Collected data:
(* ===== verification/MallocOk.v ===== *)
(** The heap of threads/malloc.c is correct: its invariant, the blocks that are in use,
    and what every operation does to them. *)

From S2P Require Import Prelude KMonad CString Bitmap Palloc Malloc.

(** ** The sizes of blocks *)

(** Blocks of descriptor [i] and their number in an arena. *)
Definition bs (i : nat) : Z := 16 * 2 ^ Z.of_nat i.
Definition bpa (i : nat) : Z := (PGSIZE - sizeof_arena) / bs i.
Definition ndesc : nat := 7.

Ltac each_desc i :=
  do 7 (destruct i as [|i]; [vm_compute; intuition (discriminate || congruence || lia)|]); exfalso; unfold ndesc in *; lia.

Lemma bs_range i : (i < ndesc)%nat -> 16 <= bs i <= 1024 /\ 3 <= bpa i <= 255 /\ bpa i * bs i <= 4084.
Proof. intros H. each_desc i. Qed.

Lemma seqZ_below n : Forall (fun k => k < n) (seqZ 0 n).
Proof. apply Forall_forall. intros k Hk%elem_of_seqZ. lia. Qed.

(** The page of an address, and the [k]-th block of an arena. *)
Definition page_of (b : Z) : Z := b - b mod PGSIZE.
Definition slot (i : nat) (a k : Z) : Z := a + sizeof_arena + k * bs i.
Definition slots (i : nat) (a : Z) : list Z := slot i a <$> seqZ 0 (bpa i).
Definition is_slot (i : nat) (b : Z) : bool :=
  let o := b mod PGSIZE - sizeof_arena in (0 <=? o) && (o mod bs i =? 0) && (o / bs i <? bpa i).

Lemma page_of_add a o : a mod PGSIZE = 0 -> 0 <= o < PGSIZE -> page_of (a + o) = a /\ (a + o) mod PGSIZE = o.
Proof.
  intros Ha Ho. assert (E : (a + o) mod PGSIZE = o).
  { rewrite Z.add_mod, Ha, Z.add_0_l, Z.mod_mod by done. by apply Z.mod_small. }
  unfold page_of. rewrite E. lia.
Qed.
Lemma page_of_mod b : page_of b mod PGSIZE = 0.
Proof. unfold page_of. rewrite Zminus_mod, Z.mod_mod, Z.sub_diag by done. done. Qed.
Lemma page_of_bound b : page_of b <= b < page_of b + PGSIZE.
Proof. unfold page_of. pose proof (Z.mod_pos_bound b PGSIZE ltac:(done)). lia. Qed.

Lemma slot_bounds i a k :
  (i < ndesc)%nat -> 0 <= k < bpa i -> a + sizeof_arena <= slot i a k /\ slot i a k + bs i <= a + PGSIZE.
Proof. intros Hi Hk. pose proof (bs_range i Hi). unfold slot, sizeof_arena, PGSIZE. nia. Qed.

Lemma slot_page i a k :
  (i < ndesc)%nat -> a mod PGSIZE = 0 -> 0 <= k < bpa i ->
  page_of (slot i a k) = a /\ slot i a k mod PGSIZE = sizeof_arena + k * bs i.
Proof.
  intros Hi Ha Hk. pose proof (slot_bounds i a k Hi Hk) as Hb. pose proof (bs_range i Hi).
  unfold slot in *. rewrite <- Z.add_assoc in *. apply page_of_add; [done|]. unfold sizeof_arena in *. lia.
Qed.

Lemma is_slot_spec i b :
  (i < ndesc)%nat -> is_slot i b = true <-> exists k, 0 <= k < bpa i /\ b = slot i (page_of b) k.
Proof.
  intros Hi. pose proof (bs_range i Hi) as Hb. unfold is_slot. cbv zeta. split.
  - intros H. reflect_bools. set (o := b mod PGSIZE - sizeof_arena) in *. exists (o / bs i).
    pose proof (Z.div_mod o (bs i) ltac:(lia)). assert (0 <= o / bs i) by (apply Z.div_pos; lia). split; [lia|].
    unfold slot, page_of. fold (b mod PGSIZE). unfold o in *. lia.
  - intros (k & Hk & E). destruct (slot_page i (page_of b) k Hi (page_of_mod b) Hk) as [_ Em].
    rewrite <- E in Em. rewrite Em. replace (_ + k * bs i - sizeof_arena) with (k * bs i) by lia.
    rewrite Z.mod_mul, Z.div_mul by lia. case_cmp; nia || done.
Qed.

...

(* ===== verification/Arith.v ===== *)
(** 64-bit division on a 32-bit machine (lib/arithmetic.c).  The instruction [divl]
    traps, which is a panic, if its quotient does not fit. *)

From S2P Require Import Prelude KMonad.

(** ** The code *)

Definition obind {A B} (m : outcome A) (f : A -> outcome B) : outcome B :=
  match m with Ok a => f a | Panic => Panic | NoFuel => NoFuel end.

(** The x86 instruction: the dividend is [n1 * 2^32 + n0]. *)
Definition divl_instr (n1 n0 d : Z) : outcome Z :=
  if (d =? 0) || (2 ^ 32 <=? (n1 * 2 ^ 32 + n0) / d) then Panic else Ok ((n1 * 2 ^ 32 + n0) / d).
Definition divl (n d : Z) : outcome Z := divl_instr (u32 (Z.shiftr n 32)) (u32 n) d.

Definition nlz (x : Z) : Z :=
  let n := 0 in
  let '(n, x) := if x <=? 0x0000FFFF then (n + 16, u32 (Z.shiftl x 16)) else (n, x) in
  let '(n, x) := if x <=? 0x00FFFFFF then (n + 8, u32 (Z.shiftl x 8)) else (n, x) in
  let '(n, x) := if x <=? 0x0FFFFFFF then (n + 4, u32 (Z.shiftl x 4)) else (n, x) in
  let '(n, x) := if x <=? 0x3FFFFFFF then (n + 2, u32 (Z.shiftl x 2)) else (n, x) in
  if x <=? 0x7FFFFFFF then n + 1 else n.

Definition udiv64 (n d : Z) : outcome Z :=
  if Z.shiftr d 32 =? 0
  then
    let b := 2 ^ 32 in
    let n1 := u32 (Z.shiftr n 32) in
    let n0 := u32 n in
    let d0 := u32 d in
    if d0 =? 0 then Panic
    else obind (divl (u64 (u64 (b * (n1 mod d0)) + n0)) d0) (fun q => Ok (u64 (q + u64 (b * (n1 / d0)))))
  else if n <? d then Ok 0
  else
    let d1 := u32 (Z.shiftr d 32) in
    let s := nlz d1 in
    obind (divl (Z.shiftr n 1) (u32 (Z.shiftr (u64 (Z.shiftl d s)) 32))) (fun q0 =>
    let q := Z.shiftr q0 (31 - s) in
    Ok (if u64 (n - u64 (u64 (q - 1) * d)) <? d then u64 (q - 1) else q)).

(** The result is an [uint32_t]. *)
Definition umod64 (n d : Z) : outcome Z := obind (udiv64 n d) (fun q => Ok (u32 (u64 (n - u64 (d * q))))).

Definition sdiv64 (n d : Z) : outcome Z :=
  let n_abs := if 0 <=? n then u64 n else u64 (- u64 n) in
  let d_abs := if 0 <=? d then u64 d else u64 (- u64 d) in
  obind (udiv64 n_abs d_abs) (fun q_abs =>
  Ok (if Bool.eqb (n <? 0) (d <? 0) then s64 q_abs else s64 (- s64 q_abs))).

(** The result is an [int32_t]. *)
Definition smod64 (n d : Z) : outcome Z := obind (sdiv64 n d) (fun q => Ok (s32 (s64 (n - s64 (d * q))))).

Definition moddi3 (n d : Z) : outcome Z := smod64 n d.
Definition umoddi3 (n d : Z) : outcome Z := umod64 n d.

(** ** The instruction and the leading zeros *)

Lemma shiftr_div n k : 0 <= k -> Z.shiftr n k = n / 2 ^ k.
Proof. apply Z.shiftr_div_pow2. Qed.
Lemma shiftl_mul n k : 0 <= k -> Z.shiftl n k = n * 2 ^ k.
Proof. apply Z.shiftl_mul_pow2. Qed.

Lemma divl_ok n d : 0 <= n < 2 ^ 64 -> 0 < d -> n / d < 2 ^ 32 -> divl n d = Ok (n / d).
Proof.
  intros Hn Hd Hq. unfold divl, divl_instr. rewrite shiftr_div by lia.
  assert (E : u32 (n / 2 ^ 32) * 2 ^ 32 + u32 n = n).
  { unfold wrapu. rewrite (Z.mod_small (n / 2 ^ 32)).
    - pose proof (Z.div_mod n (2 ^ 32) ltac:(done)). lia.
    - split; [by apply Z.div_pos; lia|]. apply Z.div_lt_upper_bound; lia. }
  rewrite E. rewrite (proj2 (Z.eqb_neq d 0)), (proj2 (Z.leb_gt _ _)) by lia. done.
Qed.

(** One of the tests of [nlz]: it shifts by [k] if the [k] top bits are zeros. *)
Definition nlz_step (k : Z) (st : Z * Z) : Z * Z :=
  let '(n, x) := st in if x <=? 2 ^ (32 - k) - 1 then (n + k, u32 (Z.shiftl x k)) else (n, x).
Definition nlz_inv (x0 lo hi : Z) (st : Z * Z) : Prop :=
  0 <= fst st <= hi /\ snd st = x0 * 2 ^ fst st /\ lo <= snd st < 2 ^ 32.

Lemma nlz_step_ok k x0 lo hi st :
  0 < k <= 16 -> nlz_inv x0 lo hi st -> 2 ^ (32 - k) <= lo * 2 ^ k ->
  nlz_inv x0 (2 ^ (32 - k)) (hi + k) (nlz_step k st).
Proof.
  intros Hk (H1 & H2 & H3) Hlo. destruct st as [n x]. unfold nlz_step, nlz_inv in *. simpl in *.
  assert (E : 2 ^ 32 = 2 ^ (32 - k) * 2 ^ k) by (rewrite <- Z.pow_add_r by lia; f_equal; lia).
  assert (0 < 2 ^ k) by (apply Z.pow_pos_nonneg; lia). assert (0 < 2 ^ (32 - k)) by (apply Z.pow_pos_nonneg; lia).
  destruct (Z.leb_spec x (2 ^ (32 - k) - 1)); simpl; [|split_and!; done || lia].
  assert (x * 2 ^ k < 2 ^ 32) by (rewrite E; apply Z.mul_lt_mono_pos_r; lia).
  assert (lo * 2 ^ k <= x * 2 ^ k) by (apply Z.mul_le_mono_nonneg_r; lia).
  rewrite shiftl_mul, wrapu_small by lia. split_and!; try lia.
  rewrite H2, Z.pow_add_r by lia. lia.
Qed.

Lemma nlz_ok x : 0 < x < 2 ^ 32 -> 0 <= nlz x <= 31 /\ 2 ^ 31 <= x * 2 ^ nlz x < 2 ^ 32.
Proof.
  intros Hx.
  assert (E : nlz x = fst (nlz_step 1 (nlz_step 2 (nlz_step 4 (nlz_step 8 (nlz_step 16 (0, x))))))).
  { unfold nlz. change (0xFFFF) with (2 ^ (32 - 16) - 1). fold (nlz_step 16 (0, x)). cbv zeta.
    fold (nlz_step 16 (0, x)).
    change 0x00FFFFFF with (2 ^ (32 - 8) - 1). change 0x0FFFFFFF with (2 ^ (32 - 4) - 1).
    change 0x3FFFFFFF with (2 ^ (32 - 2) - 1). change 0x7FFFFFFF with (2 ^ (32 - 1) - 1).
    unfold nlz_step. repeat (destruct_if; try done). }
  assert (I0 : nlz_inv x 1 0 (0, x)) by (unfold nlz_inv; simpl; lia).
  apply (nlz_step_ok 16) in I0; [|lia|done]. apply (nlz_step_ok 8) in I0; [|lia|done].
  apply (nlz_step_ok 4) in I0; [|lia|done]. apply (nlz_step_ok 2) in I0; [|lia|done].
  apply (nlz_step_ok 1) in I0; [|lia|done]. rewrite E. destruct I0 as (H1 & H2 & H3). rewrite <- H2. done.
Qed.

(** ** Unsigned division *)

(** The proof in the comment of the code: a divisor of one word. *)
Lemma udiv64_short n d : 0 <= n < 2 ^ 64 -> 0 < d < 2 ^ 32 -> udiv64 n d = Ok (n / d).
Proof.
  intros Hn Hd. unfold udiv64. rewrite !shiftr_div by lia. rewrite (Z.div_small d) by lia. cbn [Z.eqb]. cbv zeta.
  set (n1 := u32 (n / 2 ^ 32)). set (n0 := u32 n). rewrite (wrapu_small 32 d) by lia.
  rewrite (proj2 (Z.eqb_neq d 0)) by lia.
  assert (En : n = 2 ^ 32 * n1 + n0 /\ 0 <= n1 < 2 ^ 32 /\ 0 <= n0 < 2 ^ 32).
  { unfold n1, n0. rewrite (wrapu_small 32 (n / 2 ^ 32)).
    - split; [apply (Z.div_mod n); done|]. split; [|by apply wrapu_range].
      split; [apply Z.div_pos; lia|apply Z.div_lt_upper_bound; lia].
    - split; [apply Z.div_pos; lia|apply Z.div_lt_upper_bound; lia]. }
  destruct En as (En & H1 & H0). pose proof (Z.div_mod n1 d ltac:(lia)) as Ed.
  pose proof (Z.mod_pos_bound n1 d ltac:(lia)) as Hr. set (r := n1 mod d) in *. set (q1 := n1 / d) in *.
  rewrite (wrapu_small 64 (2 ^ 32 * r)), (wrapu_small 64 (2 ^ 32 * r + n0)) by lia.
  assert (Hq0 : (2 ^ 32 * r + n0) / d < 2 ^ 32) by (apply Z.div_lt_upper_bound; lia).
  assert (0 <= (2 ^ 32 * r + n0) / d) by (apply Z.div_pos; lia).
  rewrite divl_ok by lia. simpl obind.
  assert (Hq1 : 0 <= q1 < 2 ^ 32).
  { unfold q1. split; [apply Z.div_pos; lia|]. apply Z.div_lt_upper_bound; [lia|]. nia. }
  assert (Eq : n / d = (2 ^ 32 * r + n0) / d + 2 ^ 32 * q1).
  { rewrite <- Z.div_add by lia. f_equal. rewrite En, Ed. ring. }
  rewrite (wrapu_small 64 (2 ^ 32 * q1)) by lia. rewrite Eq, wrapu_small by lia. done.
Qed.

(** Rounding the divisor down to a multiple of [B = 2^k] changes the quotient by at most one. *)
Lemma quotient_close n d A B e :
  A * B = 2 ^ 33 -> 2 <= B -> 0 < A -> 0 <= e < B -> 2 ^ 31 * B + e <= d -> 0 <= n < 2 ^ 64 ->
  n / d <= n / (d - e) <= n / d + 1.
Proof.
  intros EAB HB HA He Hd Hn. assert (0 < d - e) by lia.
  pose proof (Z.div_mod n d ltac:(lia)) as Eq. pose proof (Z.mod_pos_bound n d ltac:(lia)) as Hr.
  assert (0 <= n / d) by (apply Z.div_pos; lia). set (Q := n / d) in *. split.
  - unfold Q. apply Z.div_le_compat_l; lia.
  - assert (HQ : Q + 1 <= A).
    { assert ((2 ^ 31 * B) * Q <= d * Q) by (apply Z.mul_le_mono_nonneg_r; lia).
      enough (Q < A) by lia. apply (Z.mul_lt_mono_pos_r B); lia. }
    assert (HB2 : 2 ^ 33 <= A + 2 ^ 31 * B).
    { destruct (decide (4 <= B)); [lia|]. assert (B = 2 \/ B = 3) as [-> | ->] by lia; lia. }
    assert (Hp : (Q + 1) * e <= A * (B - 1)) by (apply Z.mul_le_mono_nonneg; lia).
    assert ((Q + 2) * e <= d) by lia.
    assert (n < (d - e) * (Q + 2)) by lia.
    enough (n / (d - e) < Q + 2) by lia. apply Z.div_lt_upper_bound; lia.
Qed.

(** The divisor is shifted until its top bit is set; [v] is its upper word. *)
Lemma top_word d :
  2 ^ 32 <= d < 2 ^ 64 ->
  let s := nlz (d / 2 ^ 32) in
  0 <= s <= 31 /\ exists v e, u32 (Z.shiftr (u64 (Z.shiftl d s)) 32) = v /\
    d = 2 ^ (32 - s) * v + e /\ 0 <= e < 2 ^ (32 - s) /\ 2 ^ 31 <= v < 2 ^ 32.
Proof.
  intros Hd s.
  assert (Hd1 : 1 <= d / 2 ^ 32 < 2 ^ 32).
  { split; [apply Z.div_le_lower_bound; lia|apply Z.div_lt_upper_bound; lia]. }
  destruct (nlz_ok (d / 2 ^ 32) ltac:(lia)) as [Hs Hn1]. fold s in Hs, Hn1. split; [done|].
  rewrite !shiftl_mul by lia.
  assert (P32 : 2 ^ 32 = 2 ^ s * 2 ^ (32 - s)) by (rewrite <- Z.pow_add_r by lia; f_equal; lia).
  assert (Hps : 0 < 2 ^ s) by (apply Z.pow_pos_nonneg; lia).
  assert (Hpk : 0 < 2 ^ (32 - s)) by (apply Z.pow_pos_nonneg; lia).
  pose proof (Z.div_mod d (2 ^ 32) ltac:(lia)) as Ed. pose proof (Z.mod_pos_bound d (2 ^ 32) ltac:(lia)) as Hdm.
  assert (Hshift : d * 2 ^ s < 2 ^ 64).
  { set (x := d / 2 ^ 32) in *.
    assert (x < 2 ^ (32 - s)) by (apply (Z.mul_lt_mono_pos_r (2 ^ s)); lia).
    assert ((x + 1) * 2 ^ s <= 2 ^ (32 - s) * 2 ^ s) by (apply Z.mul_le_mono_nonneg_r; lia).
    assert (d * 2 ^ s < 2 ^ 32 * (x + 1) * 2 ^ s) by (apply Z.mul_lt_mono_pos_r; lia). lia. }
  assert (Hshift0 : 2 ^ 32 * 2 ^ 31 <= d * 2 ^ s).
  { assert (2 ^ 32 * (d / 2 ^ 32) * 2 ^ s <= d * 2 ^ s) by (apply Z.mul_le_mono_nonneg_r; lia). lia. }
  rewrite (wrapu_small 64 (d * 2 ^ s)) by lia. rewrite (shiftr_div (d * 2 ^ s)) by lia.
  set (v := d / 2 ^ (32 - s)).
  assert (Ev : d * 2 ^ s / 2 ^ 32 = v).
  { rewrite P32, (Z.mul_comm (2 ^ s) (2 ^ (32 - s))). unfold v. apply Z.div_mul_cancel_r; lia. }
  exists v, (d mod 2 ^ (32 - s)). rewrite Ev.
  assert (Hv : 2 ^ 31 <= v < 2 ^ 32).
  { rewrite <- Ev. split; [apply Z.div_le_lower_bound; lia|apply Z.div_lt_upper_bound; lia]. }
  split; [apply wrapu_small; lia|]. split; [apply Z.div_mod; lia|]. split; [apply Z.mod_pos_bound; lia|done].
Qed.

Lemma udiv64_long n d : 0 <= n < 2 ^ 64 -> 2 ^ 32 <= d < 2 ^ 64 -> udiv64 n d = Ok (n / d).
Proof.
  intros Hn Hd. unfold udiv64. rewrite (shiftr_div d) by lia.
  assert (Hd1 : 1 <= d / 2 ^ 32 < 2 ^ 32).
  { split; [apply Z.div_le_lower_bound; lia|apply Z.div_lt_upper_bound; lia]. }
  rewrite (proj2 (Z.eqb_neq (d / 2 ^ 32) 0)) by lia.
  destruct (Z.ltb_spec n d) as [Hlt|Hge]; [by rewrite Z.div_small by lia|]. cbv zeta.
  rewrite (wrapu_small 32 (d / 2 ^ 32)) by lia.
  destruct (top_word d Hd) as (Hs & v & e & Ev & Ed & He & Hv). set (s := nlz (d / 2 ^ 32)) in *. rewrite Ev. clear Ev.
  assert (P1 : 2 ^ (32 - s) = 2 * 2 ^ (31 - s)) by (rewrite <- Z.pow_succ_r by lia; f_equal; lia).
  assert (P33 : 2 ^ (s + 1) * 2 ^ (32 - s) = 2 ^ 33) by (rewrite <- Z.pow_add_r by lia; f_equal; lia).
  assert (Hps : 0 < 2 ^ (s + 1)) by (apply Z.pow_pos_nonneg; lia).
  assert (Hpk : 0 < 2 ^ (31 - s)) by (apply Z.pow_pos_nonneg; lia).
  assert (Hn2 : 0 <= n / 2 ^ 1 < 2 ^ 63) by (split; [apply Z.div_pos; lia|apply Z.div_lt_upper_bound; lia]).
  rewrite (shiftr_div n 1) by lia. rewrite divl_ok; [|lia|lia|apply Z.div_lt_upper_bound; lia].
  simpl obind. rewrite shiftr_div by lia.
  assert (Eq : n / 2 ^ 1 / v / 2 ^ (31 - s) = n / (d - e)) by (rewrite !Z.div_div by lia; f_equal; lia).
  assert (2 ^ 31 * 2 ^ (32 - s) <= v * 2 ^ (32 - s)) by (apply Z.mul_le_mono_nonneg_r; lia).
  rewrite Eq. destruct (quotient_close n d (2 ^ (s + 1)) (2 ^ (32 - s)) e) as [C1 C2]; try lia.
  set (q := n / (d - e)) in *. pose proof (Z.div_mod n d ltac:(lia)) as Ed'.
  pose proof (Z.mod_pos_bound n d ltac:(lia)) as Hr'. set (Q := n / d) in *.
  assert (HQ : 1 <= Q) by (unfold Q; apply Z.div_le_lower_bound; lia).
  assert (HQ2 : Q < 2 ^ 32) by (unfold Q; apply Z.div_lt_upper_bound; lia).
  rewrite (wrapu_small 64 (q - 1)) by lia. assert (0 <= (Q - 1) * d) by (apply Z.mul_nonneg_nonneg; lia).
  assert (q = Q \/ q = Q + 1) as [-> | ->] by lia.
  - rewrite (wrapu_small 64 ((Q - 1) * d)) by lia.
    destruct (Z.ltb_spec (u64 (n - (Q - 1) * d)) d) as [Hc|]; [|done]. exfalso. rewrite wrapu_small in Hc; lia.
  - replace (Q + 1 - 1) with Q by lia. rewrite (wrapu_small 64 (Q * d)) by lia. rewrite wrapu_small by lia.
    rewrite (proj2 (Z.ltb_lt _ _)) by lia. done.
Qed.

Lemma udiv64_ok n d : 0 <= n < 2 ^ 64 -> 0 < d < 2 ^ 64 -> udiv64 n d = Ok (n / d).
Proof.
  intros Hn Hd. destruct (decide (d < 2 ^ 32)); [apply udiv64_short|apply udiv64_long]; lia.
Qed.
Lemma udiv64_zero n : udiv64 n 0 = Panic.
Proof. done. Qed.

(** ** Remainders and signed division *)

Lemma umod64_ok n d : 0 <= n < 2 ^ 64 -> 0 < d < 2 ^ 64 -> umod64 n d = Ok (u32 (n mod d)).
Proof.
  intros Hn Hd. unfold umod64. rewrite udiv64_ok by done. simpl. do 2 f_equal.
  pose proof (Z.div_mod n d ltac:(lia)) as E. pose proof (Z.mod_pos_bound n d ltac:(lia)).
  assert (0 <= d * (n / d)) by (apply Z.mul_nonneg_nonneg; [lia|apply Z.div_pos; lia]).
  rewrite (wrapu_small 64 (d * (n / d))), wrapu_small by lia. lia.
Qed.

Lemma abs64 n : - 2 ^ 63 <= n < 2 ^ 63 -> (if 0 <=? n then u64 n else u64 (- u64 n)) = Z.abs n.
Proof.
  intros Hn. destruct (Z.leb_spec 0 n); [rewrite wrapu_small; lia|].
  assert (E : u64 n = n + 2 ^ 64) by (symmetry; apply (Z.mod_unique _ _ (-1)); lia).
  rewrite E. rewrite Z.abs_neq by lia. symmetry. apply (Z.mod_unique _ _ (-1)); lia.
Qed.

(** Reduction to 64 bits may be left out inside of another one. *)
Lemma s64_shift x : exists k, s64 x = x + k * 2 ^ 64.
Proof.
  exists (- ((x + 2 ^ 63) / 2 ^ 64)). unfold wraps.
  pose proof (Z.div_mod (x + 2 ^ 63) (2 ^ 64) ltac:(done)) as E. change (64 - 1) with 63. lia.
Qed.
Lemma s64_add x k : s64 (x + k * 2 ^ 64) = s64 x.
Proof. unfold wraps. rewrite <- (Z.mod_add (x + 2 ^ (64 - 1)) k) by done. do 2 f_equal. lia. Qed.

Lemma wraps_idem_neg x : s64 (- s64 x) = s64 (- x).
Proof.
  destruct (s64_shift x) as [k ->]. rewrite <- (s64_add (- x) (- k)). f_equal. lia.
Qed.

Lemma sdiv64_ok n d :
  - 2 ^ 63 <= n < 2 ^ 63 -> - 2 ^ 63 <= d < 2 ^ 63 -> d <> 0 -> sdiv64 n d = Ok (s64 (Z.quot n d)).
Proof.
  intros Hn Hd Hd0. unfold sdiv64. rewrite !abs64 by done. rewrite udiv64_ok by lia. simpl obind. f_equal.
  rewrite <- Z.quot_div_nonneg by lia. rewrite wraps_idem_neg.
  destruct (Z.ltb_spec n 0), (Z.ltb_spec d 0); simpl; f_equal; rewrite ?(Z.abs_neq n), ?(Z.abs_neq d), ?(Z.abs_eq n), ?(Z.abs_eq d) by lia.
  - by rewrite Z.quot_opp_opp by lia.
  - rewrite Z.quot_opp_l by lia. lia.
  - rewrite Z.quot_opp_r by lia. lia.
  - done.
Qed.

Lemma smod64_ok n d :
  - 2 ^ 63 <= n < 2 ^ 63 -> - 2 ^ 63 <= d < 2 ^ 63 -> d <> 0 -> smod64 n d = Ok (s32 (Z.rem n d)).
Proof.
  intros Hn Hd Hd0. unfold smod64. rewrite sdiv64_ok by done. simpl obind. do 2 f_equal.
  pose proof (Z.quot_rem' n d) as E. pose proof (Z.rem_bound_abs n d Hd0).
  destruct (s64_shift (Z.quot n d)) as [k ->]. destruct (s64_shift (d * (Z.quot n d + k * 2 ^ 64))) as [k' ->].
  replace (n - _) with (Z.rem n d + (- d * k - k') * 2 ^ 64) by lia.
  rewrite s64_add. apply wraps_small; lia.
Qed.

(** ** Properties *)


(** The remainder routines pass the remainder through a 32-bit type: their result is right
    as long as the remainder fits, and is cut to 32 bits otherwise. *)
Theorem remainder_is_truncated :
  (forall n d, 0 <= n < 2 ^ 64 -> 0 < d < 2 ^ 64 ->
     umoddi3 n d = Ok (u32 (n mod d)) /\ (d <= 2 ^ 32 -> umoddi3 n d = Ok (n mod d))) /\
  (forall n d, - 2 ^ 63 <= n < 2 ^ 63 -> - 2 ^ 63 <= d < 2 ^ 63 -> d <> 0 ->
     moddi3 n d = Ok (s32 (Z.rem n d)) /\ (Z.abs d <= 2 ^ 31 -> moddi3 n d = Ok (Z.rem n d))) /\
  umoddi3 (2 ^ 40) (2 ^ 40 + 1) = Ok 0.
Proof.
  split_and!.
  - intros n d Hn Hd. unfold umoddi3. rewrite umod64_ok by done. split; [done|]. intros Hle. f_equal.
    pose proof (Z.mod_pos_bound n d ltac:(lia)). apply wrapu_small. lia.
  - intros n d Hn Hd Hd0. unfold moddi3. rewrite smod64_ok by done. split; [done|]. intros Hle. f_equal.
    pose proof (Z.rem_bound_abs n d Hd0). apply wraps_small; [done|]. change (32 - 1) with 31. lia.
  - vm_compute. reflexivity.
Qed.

• [Task prompt]
Would you retype exactly the lines above, from the line with "(* ===== verification/MallocOk.v ===== *)" to the line with "Proof. apply Forall_forall.", with both end lines kept and nothing more?

• [Output of the exercise]
(* ===== verification/MallocOk.v ===== *)
(** The heap of threads/malloc.c is correct: its invariant, the blocks that are in use,
    and what every operation does to them. *)

From S2P Require Import Prelude KMonad CString Bitmap Palloc Malloc.

(** ** The sizes of blocks *)

(** Blocks of descriptor [i] and their number in an arena. *)
Definition bs (i : nat) : Z := 16 * 2 ^ Z.of_nat i.
Definition bpa (i : nat) : Z := (PGSIZE - sizeof_arena) / bs i.
Definition ndesc : nat := 7.

Ltac each_desc i :=
  do 7 (destruct i as [|i]; [vm_compute; intuition (discriminate || congruence || lia)|]); exfalso; unfold ndesc in *; lia.

Lemma bs_range i : (i < ndesc)%nat -> 16 <= bs i <= 1024 /\ 3 <= bpa i <= 255 /\ bpa i * bs i <= 4084.
Proof. intros H. each_desc i. Qed.

Lemma seqZ_below n : Forall (fun k => k < n) (seqZ 0 n).
Proof. apply Forall_forall. intros k Hk%elem_of_seqZ. lia. Qed.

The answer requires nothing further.